What he says: We have ended the war on American energy.
- What it's really like: There is no war on American energy generally speaking. America’s oil and natural gas production rose to record or near record levels under President Obama. That was largely regardless of him, not because of him, but it rose nonetheless.
What he says: We have ended the war on clean coal.
- What it's really like: There is a war on coal, but it’s being waged mostly by natural gas, another component of Trump’s energy dominance agenda. EPA, under Obama, had a hand in it, but it was secondary. Coal production has ticked up slightly, but the overall trend is still slight and gradual decline.

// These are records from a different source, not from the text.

(* ===== verification/TaskNudge.v ===== *)
(** * Task nudges and the commit gate (src/hook_run/task_nudge.rs, task_nudge/)

    The nudges fire while the agent works: after a workflow skill starts, after some file edits
    with no task, at the boundary of a step, after a question, at the end of a turn. The commit gate
    denies the first commit with no task in progress. One state file per session holds the counters
    and the marker of the gate. What the tracker says of the project is the [Tracking] of
    [Reminders]. *)

From S2P Require Import Prelude RustStr Names Json HookState ShellSplit CdGuard Reminders.

Definition DIR : string := "task_nudge".

(** [TaskTracker] (schema/task_tracker.rs) and its defaults. *)
Record TaskTracker := mkTracker {
  tt_enabled : bool; tt_block_engine_task_tools : bool; tt_nudges : bool; tt_enforce_commit : bool;
  tt_workflow_skills : option (list string);
  tt_nudge_after : option N; tt_nudge_every : option N; tt_stop_nudge_every : option N }.
Definition default_tracker : TaskTracker := mkTracker false true true true None None None None.

Definition DEFAULT_WORKFLOW_SKILLS : list string :=
  ["dev-sprint"; "ship-issue"; "pre-pr-review"; "executing-plans"; "writing-plans"].
Definition DEFAULT_NUDGE_AFTER : N := 8.
Definition DEFAULT_NUDGE_EVERY : N := 20.
Definition DEFAULT_STOP_NUDGE_EVERY : N := 5.
Definition MUTATING_TOOLS : list string := ["Edit"; "Write"; "MultiEdit"].

Record NudgeState := mkNudge {
  nu_calls : N; nu_last_nudge : N; nu_skill_reminded : bool; nu_commit_denied : bool;
  nu_start_reminded : option string; nu_boundary_reminded : list string;
  nu_stop_quiet_turns : N; nu_ownerless_question_reminded : list string }.
Definition default_nudge : NudgeState := mkNudge 0 0 false false None [] 0 [].
Global Instance NudgeState_eq_dec : EqDecision NudgeState.
Proof. solve_decision. Defined.

Definition with_calls (calls last : N) (s : NudgeState) : NudgeState :=
  mkNudge calls last (nu_skill_reminded s) (nu_commit_denied s) (nu_start_reminded s) (nu_boundary_reminded s)
    (nu_stop_quiet_turns s) (nu_ownerless_question_reminded s).
Definition with_skill_reminded (s : NudgeState) : NudgeState :=
  mkNudge (nu_calls s) (nu_last_nudge s) true (nu_commit_denied s) (nu_start_reminded s) (nu_boundary_reminded s)
    (nu_stop_quiet_turns s) (nu_ownerless_question_reminded s).
Definition with_commit_denied (b : bool) (s : NudgeState) : NudgeState :=
  mkNudge (nu_calls s) (nu_last_nudge s) (nu_skill_reminded s) b (nu_start_reminded s) (nu_boundary_reminded s)
    (nu_stop_quiet_turns s) (nu_ownerless_question_reminded s).
Definition with_start_reminded (slug : string) (s : NudgeState) : NudgeState :=
  mkNudge (nu_calls s) (nu_last_nudge s) (nu_skill_reminded s) (nu_commit_denied s) (Some slug)
    (nu_boundary_reminded s) (nu_stop_quiet_turns s) (nu_ownerless_question_reminded s).
Definition with_boundary_reminded (l : list string) (s : NudgeState) : NudgeState :=
  mkNudge (nu_calls s) (nu_last_nudge s) (nu_skill_reminded s) (nu_commit_denied s) (nu_start_reminded s) l
    (nu_stop_quiet_turns s) (nu_ownerless_question_reminded s).
Definition with_stop_quiet_turns (n : N) (s : NudgeState) : NudgeState :=
  mkNudge (nu_calls s) (nu_last_nudge s) (nu_skill_reminded s) (nu_commit_denied s) (nu_start_reminded s)
    (nu_boundary_reminded s) n (nu_ownerless_question_reminded s).
Definition with_ownerless_reminded (l : list string) (s : NudgeState) : NudgeState :=
  mkNudge (nu_calls s) (nu_last_nudge s) (nu_skill_reminded s) (nu_commit_denied s) (nu_start_reminded s)
    (nu_boundary_reminded s) (nu_stop_quiet_turns s) l.

(** ** The texts *)

Definition start_next (slug : string) : string :=
  "Run `llmenv task start " +:+ slug +:+ "` for the next open step.".
Definition how_to_track (tracking : Tracking) : string :=
  match tracking with
  | NoSession =>
    "Start a session with its first tasks: `llmenv task session start <name> --task " +:+ dq +:+ "<step 1>" +:+ dq +:+
    " --task " +:+ dq +:+ "<step 2>" +:+ dq +:+
    "`. Then run `llmenv task start <slug>` for the step you do first."
  | Tracked _ _ _ (Some slug) _ => start_next slug
  | _ =>
    "Add a task for each step: `llmenv task add " +:+ dq +:+ "<step>" +:+ dq +:+
    "`. Then run `llmenv task start <slug>` for the step you do first. Use `--child-of <slug>` for the parts of a step."
  end.
Definition queued_reminder (slug : string) : string :=
  "llmenv task tracker: tasks are queued, but none is in progress. " +:+ start_next slug.

(** ** The reminders after a tool call, on the state *)

Definition bare_skill (name : string) : string :=
  match rsplit_once ":" name with Some (_, skill) => skill | None => name end.
Definition is_workflow_skill (tracker : TaskTracker) (skill : string) : bool :=
  let skill := bare_skill (trim skill) in
  match tt_workflow_skills tracker with
  | Some l => existsb (λ s, bool_decide (bare_skill (trim s) = skill)) l
  | None => bool_decide (skill ∈ DEFAULT_WORKFLOW_SKILLS)
  end.
Definition untracked (tracking : Tracking) : bool :=
  match tracking with NoSession | NoTasks => true | _ => false end.
Definition is_tracked (tracking : Tracking) : bool :=
  match tracking with Tracked _ _ _ _ _ => true | _ => false end.

Definition settle (tracking : Tracking) (s : NudgeState) : NudgeState :=
  if is_tracked tracking then with_calls 0 0 s else s.

Definition start_reminder (slug : string) (s : NudgeState) : string * NudgeState :=
  if decide (nu_start_reminded s = Some slug) then ("", s)
  else (queued_reminder slug, with_start_reminded slug s).

Definition work_nudge (tracker : TaskTracker) (tracking : Tracking) (s : NudgeState) : string * NudgeState :=
  if negb (untracked tracking) then ("", s)
  else
    let calls := saturating_add32 (nu_calls s) 1 in
    let after := default DEFAULT_NUDGE_AFTER (tt_nudge_after tracker) in
    let every := default DEFAULT_NUDGE_EVERY (tt_nudge_every tracker) in
    let due := if decide (nu_last_nudge s = 0%N) then bool_decide (after ≤ calls)%N
               else bool_decide (every ≤ saturating_sub32 calls (nu_last_nudge s))%N in
    if negb due then ("", with_calls calls (nu_last_nudge s) s)
    else
      ("llmenv task tracker: " +:+ pretty calls +:+
       " file edits ran with no task open. If the work has more than one part, track it. " +:+ how_to_track tracking,
       with_calls calls calls s).

Definition mutation_reminder (tracker : TaskTracker) (tracking : Tracking) (s : NudgeState) : string * NudgeState :=
  match tracking with
  | Tracked None _ _ (Some slug) _ => start_reminder slug s
  | _ => work_nudge tracker tracking s
  end.

Definition skill_reminder (tracker : TaskTracker) (payload : json) (tracking : Tracking) (s : NudgeState)
  : string * NudgeState :=
  let skill := default "" (as_str (json_index "skill" (json_index "tool_input" payload))) in
  if nu_skill_reminded s || negb (untracked tracking) || negb (is_workflow_skill tracker skill) then ("", s)
  else
    ("llmenv task tracker: the skill '" +:+ skill +:+ "' runs in several steps, and no task tracks them. " +:+
     how_to_track tracking, with_skill_reminded s).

- Trump appears to use the word clean coal to describe coal generally speaking, which is not clean. Don’t confuse it with what others consider clean coal, which is to refer to technology technically feasible but commercially cost-prohibitive that allows coal to be burned cleaner by capturing the carbon from a facility and storing it instead of emitting it.
What he says: We are now an exporter of energy to the world.

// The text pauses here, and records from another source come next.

(* ===== verification/ConfigLaws.v ===== *)
(** * What validation accepts

    [config_ok] says what a configuration that llmenv works with looks like, group by group;
    [validate] accepts exactly these. It uses none of the tests of the validator: names, paths,
    addresses, model ids, plugin references and sources have a form of their own under Shapes of
    texts, balanced parentheses a grammar, and the lists of accepted words and the bounds are
    written out. The form that the scope matcher gives a MAC address is compared besides. *)

From S2P Require Import Prelude RustStr Json Names Text NetAddr ProxyPath LaunchProxy Permissions.
From S2P Require Import TaskNudge Scope Bundles ConfigSchema ConfigValidate.

(** ** Loops of checks *)

Lemma refuse_if_ok b e : refuse_if b e = Ok tt ↔ b = false.
Proof. by destruct b. Qed.
Lemma and_then_ok a b : and_then a b = Ok tt ↔ a = Ok tt ∧ b = Ok tt.
Proof. destruct a as [[]|e]; cbn; split; try naive_solver. Qed.
Lemma for_each_ok {A} (check : A → verdict) l : for_each check l = Ok tt ↔ Forall (λ a, check a = Ok tt) l.
Proof.
  induction l as [|a l IH]; cbn [for_each]; [split; [constructor|done]|].
  by rewrite and_then_ok, IH, Forall_cons.
Qed.
Lemma on_some_ok {A} (o : option A) (check : A → verdict) :
  on_some o check = Ok tt ↔ ∀ a, o = Some a → check a = Ok tt.
Proof. destruct o; cbn; naive_solver. Qed.
Lemma for_each_new_ok {A} (key : A → string) pre post dup seen l :
  for_each_new key pre post dup seen l = Ok tt ↔
  Forall (λ a, pre a = Ok tt ∧ post a = Ok tt) l ∧ NoDup (map key l) ∧ Forall (λ a, key a ∉ seen) l.
Proof.
  revert seen. induction l as [|a l IH]; intros seen; cbn [for_each_new map].
  { split; [intros _; repeat constructor|done]. }
  rewrite !and_then_ok, refuse_if_ok, bool_decide_eq_false, IH, !Forall_cons, NoDup_cons.
  enough (Forall (λ b, key b ∉ key a :: seen) l ↔ key a ∉ map key l ∧ Forall (λ b, key b ∉ seen) l) by tauto.
  rewrite !Forall_forall. split.
  - intros H. split.
    + intros (b & Hb & Hl)%list_elem_of_fmap. apply (H b Hl). rewrite Hb. by left.
    + intros b Hb Hs. apply (H b Hb). by right.
  - intros [Ha H] b Hb. rewrite elem_of_cons. intros [E|Hs]; [|by apply (H b Hb)].
    apply Ha. rewrite <- E. by apply list_elem_of_fmap_2.
Qed.
Lemma pass_ok {A} (a : A) : pass a = Ok tt ↔ True.
Proof. done. Qed.
Lemma no_checks_ok : all_of [] = Ok tt ↔ True.
Proof. done. Qed.
Lemma all_of_cons_ok a checks : all_of (a :: checks) = Ok tt ↔ a = Ok tt ∧ all_of checks = Ok tt.
Proof. apply and_then_ok. Qed.

Create HintDb verdicts.
#[export] Hint Rewrite and_then_ok refuse_if_ok @on_some_ok no_checks_ok all_of_cons_ok @pass_ok negb_false_iff
  bool_decide_eq_true bool_decide_eq_false andb_false_iff orb_false_iff : verdicts.
Ltac verdicts := autorewrite with verdicts.

(** A fold over the entries of a map is a statement about each of its bindings. *)
Lemma for_entries_ok {A} (check : string * A → verdict) (m : gmap string A) :
  for_each check (btree_entries m) = Ok tt ↔ map_Forall (λ k a, check (k, a) = Ok tt) m.
Proof.
  rewrite for_each_ok, Forall_forall. split.
  - intros H k a Hk. by apply H, elem_of_btree.
  - intros H [k a] Hk. by apply H, elem_of_btree.
Qed.
Lemma for_each_Forall {A} (check : A → verdict) (P : A → Prop) l :
  (∀ a, check a = Ok tt ↔ P a) → for_each check l = Ok tt ↔ Forall P l.
Proof. intros H. rewrite for_each_ok. by apply Forall_iff. Qed.
Lemma for_entries_Forall {A} (check : string * A → verdict) (P : string → A → Prop) (m : gmap string A) :
  (∀ k a, check (k, a) = Ok tt ↔ P k a) → for_each check (btree_entries m) = Ok tt ↔ map_Forall P m.
Proof. intros H. rewrite for_entries_ok. split; intros HP k a Hk; by apply H, HP. Qed.
Lemma for_each_new_Forall {A} (key : A → string) pre post dup seen (P : A → Prop) l :
  (∀ a, pre a = Ok tt ∧ post a = Ok tt ↔ P a) →
  for_each_new key pre post dup seen l = Ok tt ↔
  Forall P l ∧ NoDup (map key l) ∧ Forall (λ a, key a ∉ seen) l.
Proof. intros H. rewrite for_each_new_ok. by rewrite (Forall_iff _ l P H). Qed.
Lemma for_each_new_fresh {A} (key : A → string) pre post dup (P : A → Prop) l :
  (∀ a, pre a = Ok tt ∧ post a = Ok tt ↔ P a) →
  for_each_new key pre post dup [] l = Ok tt ↔ Forall P l ∧ NoDup (map key l).
Proof.
  intros H. rewrite (for_each_new_Forall key pre post dup [] P l H).
  assert (Forall (λ a, key a ∉ []) l) by (apply Forall_forall; intros a _; apply not_elem_of_nil). tauto.
Qed.

(** ** Parentheses *)

(** A backslash takes the next character out; a text that ends in one is still balanced. *)
Inductive Closed : string → Prop :=
| closed_end : Closed ""
| closed_char c s : c ≠ "\"%char → c ≠ "("%char → c ≠ ")"%char → Closed s → Closed (String c s)
| closed_escape c s : Closed s → Closed (String "\" (String c s))
| closed_group s t : Closed s → Closed t → Closed ("(" +:+ s +:+ ")" +:+ t).
Inductive Balanced : string → Prop :=
| bal_end : Balanced ""
| bal_dangling : Balanced "\"
| bal_char c s : c ≠ "\"%char → c ≠ "("%char → c ≠ ")"%char → Balanced s → Balanced (String c s)
| bal_escape c s : Balanced s → Balanced (String "\" (String c s))
| bal_group s t : Closed s → Balanced t → Balanced ("(" +:+ s +:+ ")" +:+ t).
(** What is left to read inside [d] open groups. *)
Inductive Open : nat → string → Prop :=
| open_outside s : Balanced s → Open 0 s
| open_inside d s t : Closed s → Open d t → Open (S d) (s +:+ ")" +:+ t).

(** Whether a backslash at the end has nothing left to take out. *)
Fixpoint dangling (escaped : bool) (s : string) : bool :=
  match s with "" => escaped | String c s => dangling (negb escaped && Ascii.eqb c "\") s end.

Lemma balanced_from_close d s t : Closed s → balanced_from d false (s +:+ t) = balanced_from d false t.
Proof.
  intros H. revert d t. induction H as [|c s N1 N2 N3 H IH|c s H IH|s u H IH H' IH']; intros d t.
  - done.
  - rewrite str_app_cons. cbn [balanced_from].
    rewrite (proj2 (Ascii.eqb_neq _ _) N1), (proj2 (Ascii.eqb_neq _ _) N2), (proj2 (Ascii.eqb_neq _ _) N3). apply IH.
  - rewrite !str_app_cons. cbn [balanced_from Ascii.eqb Bool.eqb]. apply IH.
  - rewrite !str_app_assoc, str_app_cons. cbn [balanced_from Ascii.eqb Bool.eqb]. rewrite str_app_nil_l, IH.
    rewrite str_app_cons. cbn [balanced_from Ascii.eqb Bool.eqb]. rewrite str_app_nil_l. apply IH'.
Qed.
Lemma Balanced_accepted s : Balanced s → balanced_from 0 false s = true.
Proof.
  induction 1 as [| |c s N1 N2 N3 H IH|c s H IH|s u H H' IH']; [done..| | |].
  - cbn [balanced_from].
    by rewrite (proj2 (Ascii.eqb_neq _ _) N1), (proj2 (Ascii.eqb_neq _ _) N2), (proj2 (Ascii.eqb_neq _ _) N3).
  - done.
  - change ("(" +:+ s +:+ ")" +:+ u) with (String "(" (s +:+ ")" +:+ u)).
    cbn [balanced_from Ascii.eqb Bool.eqb]. by rewrite balanced_from_close.
Qed.
Lemma open_char d c s : c ≠ "\"%char → c ≠ "("%char → c ≠ ")"%char → Open d s → Open d (String c s).
Proof.
  intros N1 N2 N3 [s' H|d' u t H H']; [by constructor; apply bal_char|].
  apply (open_inside d' (String c u)); [by apply closed_char|done].
Qed.
Lemma open_escape d c s : Open d s → Open d (String "\" (String c s)).
Proof.
  intros [s' H|d' u t H H']; [by constructor; apply bal_escape|].
  apply (open_inside d' (String "\" (String c u))); [by apply closed_escape|done].
Qed.
Lemma open_group d s t : Closed s → Open d t → Open d ("(" +:+ s +:+ ")" +:+ t).
Proof.
  intros H [t' H'|d' u w Hu Hw]; [by constructor; apply bal_group|].
  replace ("(" +:+ s +:+ ")" +:+ u +:+ ")" +:+ w) with (("(" +:+ s +:+ ")" +:+ u) +:+ ")" +:+ w)
    by by rewrite !str_app_assoc.
  by apply open_inside; [apply closed_group|].
Qed.
Lemma accepted_Open d s : balanced_from d false s = true → Open d s.
Proof.
  remember (String.length s) as n eqn:En. revert d s En.
  induction n as [n IH] using lt_wf_ind. intros d s En. destruct s as [|c s]; cbn [balanced_from].
  { intros H%bool_decide_eq_true. subst d. by constructor; constructor. }
  cbn [String.length] in En. destruct (Ascii.eqb_spec c "\") as [->|N1].
  - destruct s as [|c s]; cbn [balanced_from].
    + intros H%bool_decide_eq_true. subst d. by constructor; constructor.
    + intros H. apply open_escape, (IH (String.length s)); [cbn [String.length] in En; lia|done|done].
  - destruct (Ascii.eqb_spec c "(") as [->|N2]; [|destruct (Ascii.eqb_spec c ")") as [->|N3]].
    + intros H. apply (IH (String.length s)) in H; [|lia|done]. inversion H as [|d' u t Hu Ht]; subst.
      by apply (open_group d u t).
    + destruct d as [|d]; [done|]. intros H. apply (open_inside d "" s); [constructor|].
      apply (IH (String.length s)); [lia|done|done].
    + intros H. apply open_char; [done..|]. apply (IH (String.length s)); [lia|done|done].
Qed.
(** A text of a permission rule passes when its parentheses pair up outside of escapes. *)
Theorem balanced_parens_correct (s : string) : has_balanced_parens s = true ↔ Balanced s.
Proof.
  split; [|apply Balanced_accepted]. intros H%accepted_Open. by inversion H.
Qed.

Lemma balanced_from_app d e s t : balanced_from 0 e s = true → (* the text closes what it opens *)
  balanced_from d e (s +:+ t) = balanced_from d (dangling e s) t.
Proof.
  enough (∀ k, balanced_from k e s = true → balanced_from (k + d) e (s +:+ t) = balanced_from d (dangling e s) t) as H
    by apply (H 0).
  revert e. induction s as [|c s IH]; intros e k.
  { cbn [balanced_from dangling]. intros H%bool_decide_eq_true. by subst k. }
  rewrite str_app_cons. cbn [balanced_from dangling]. destruct e; cbn [negb andb]; [apply IH|].
  destruct (Ascii.eqb c "\") eqn:E1; [apply IH|]. destruct (Ascii.eqb c "("); [apply (IH false (S k))|].
  destruct (Ascii.eqb c ")"); [|apply IH]. destruct k as [|k]; [done|]. apply IH.
Qed.

(** ** MAC addresses *)

Lemma split_on_all (p q : ascii → bool) s : (∀ c, p c = true → q c = true) →
  str_all q s = forallb (str_all q) (split_on p s).
Proof.
  intros Hpq. induction s as [|c s IH]; [done|]. cbn [str_all split_on]. rewrite IH.
  destruct (p c) eqn:Ec; [by rewrite (Hpq c Ec)|].
  destruct (split_on p s) eqn:Es; [by destruct (split_on_nonempty p s)|]. cbn [forallb str_all].
  by rewrite andb_assoc.
Qed.
Lemma mac_octet_agrees p :
  is_Some (mac_octet p) ↔ is_valid_mac_octet p = true ∧ str_contains_char "+" p = false.
Proof.
  unfold mac_octet, is_valid_mac_octet, str_contains_char. rewrite negb_false_iff, andb_true_iff, bool_decide_eq_true.
  assert (Hplus : str_all is_ascii_hexdigit p = true → str_all (λ d, negb (Ascii.eqb d "+")) p = true).
  { apply str_all_impl. intros c Hc. destruct (Ascii.eqb_spec c "+") as [->|]; [done|done]. }
  case_decide as H; split.
  - intros _. destruct H as [H1 H2]. split; [split; [done|]|by apply Hplus].
    destruct p as [|c p]; [done|]. destruct (Ascii.eqb_spec c "+") as [->|N]; [by destruct p|].
    by repeat (case_match; try done).
  - by intros _; eexists.
  - by intros [? ?].
  - intros [[H1 H2] H3]. destruct H. split; [done|]. destruct p as [|c p]; [done|].
    cbn [str_all] in H3. destruct (Ascii.eqb_spec c "+") as [->|N]; [done|].
    by repeat (case_match; try done).
Qed.
Lemma forallb_Forall {A} (p : A → bool) l : forallb p l = true ↔ Forall (λ a, p a = true) l.
Proof. rewrite <- Is_true_true, forallb_True. apply Forall_iff. intros a. apply Is_true_true. Qed.
Lemma no_plus_parts mac :
  str_contains_char "+" mac = false ↔ Forall (λ p, str_contains_char "+" p = false) (split_on is_colon mac).
Proof.
  unfold str_contains_char. rewrite negb_false_iff, (split_on_all is_colon), forallb_Forall.
  - apply Forall_iff. intros p. by rewrite negb_false_iff.
  - intros c Hc. by apply Ascii.eqb_eq in Hc; subst.
Qed.
(** The validator of gateway addresses accepts what the scope matcher can normalise, and an
    octet that begins with a plus sign besides. *)
Theorem mac_validator_agrees (mac : string) :
  is_Some (normalize_mac mac) ↔ is_valid_mac_address mac = true ∧ str_contains_char "+" mac = false.
Proof.
  unfold normalize_mac, is_valid_mac_address.
  rewrite no_plus_parts, andb_true_iff, bool_decide_eq_true, forallb_Forall.
  assert (Hall : is_Some (mapM mac_octet (split_on is_colon mac)) ↔
    Forall (λ p, is_valid_mac_octet p = true) (split_on is_colon mac) ∧
    Forall (λ p, str_contains_char "+" p = false) (split_on is_colon mac)).
  { rewrite mapM_is_Some, <- Forall_and. apply Forall_iff, mac_octet_agrees. }
  destruct (mapM mac_octet (split_on is_colon mac)) as [octets|] eqn:Em; simpl.
  - apply length_mapM in Em. rewrite Em. assert (is_Some (Some octets)) by done. case_decide; split; naive_solver.
  - split; [by intros [? ?]|]. intros ((_ & H1) & H2). by destruct (proj2 Hall (conj H1 H2)).
Qed.

(** ** Shapes of texts *)

Definition has_char (c : ascii) (s : string) : Prop := ∃ a b, s = a +:+ String c b.
Definition only (P : ascii → Prop) (s : string) : Prop := ∀ c, has_char c s → P c.
Definition begins (p s : string) : Prop := ∃ r, s = p +:+ r.
Definition ends (t s : string) : Prop := ∃ r, s = r +:+ t.
Definition alphanumeric (c : ascii) : Prop := is_ascii_alphanumeric c = true.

- What it's really like: That’s true, but he had nothing to do with starting it. Trump is accelerating what Obama and Congress have already done. Obama streamlined the process for natural gas exports in 2014 and Congress in 2015 lifted the 40-year-old ban on oil exports.
What he doesn't say: Anything about climate change
- But he did refer to extreme weather events including hurricanes and wildfires. To be clear, those events would have occurred regardless, but scientists say climate change is making them worse.